▶ _Aim of the task_
Within the material below, count each line holding the string "change" and return the total alone.

▶ _Source data_
****************
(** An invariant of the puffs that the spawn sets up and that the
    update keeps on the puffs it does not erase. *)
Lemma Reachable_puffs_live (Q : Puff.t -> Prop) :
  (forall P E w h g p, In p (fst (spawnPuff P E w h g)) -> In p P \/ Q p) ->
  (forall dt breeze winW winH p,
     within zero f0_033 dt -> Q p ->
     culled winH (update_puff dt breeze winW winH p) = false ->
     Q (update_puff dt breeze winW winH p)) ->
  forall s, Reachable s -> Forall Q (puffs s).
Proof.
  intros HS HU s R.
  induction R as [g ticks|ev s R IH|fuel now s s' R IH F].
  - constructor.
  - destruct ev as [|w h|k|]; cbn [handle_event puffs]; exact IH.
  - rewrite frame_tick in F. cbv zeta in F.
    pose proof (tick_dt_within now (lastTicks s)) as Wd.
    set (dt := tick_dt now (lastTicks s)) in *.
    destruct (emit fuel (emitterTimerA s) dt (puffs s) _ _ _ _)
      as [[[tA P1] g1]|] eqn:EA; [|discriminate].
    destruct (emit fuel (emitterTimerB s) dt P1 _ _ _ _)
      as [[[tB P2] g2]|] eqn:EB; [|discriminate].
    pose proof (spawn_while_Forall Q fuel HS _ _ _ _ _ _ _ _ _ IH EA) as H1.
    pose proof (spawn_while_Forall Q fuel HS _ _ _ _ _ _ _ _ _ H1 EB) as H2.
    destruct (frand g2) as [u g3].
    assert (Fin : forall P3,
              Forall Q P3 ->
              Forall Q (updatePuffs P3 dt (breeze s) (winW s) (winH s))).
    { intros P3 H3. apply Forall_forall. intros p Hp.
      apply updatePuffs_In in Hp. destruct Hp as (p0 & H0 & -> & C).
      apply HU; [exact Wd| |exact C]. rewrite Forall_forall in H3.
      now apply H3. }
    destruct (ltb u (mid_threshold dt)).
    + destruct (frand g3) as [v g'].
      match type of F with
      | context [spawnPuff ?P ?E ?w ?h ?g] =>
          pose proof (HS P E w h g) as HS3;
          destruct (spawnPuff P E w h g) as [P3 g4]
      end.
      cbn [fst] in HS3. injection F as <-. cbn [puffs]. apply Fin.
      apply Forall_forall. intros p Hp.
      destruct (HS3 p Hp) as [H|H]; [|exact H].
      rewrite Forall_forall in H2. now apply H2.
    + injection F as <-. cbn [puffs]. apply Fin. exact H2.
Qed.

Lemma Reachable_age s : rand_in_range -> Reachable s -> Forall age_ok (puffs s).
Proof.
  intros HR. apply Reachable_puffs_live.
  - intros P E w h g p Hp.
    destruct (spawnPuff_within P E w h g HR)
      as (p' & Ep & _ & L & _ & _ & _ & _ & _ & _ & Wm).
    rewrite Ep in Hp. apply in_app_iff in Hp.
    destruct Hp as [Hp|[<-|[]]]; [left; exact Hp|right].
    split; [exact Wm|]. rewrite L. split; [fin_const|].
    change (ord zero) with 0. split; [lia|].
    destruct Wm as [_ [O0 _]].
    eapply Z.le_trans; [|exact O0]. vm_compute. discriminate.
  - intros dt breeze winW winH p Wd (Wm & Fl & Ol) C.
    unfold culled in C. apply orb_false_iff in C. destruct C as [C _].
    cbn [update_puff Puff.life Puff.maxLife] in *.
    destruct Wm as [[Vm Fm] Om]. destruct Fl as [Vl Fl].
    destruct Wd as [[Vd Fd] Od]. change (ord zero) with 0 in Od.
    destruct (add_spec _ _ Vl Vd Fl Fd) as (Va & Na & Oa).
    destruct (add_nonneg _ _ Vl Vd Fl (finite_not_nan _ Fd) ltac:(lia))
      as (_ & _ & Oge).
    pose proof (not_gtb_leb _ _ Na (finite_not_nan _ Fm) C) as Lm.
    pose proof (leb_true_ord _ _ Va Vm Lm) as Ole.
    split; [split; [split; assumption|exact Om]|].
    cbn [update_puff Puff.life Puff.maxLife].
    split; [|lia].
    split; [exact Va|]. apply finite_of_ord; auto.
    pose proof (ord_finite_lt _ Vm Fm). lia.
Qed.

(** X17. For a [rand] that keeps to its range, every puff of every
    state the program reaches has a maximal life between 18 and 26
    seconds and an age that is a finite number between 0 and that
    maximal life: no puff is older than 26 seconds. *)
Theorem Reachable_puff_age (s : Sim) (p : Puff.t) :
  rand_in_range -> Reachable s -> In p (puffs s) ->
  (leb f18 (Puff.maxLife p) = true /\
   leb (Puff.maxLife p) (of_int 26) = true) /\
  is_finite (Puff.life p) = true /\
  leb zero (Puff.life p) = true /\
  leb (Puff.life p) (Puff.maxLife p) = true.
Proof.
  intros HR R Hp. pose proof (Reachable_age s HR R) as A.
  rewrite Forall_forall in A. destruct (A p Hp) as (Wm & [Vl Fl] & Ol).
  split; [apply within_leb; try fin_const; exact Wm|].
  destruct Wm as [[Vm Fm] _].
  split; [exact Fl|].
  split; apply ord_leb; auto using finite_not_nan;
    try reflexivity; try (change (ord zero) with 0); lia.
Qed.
****************
▶ _Written response_
3